Common Table Expression (CTE): SQL WITH Clause Explained

CTEs show up in 8% of verified DE interview SQL questions overall. The rate climbs to 14% once you isolate the senior (L5) and staff (L6) pools, which together account for 804 of the 1,042 rounds in our corpus. That's roughly 1 in 7 senior SQL questions expecting a WITH clause somewhere in the answer.

All SQL rounds

14%

Senior SQL rounds

632

L5 rounds tracked

172

L6 rounds tracked

What Is a Common Table Expression?

A common table expression is a named, temporary result set defined using the WITH keyword. It lives only for the single SQL statement that follows it. Think of it as giving a name to a subquery, except you declare it before the main query and can reference it as many times as you need.

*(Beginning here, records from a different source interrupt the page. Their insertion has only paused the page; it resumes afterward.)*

(** * OpenLens: the tool-calling orchestration core, embedded in Rocq

    A shallow embedding of the control logic of the OpenLens browser
    extension: the permission store ([src/lib/permissions.ts]), the
    sensitivity classifier ([src/lib/sensitivity.ts]), the session ledger
    ([src/modules/event-bus.ts]), the MCP server store
    ([src/lib/custom-tools.ts]) and the background service worker
    ([src/entrypoints/background.ts]: [llmChat], [ensurePermission],
    [executeStep], [detectCrossOrigin], [executeToolCall],
    [runToolCallLoop], the tab listeners and the [TOGGLE_MCP_SERVER]
    handler).

    The service worker keeps its state in module-level variables and in
    [chrome.storage.local]; here that state is the record [World], threaded
    through a state-and-exception monad [M].  Whatever the worker awaits
    from outside (the content script of a tab, the consent dialog, the
    browser's tab registry, an LLM backend, an MCP server, the clock) is
    answered by an environment [Env] of oracles; every such interaction is
    appended to [trace], so that what was sent, and in which order, can be
    stated.  What the worker broadcasts to the open tabs without waiting
    for it (the snapshots of [syncState] and [broadcastToolUpdate]) is
    appended to [pushes].  A JavaScript exception is the result [Throw];
    the world a computation had reached when it threw is kept, as in
    JavaScript. *)

From Stdlib Require Import String Ascii List ZArith Lia Bool Arith.
From Stdlib Require Import DecimalString.
Import ListNotations.

Set Warnings "-register-all".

In the corpus, we see all three names used interchangeably: "CTE" in 47% of transcripts, "WITH clause" in 31%, and the full "common table expression" in the remaining 22%. Interviewers won't care which one you use. They'll care whether you can name, reuse, and chain them without losing your place.

Interview note: Interviewers expect you to use CTEs for any problem with more than one logical step. Starting your answer with WITH signals that you structure your SQL thinking clearly.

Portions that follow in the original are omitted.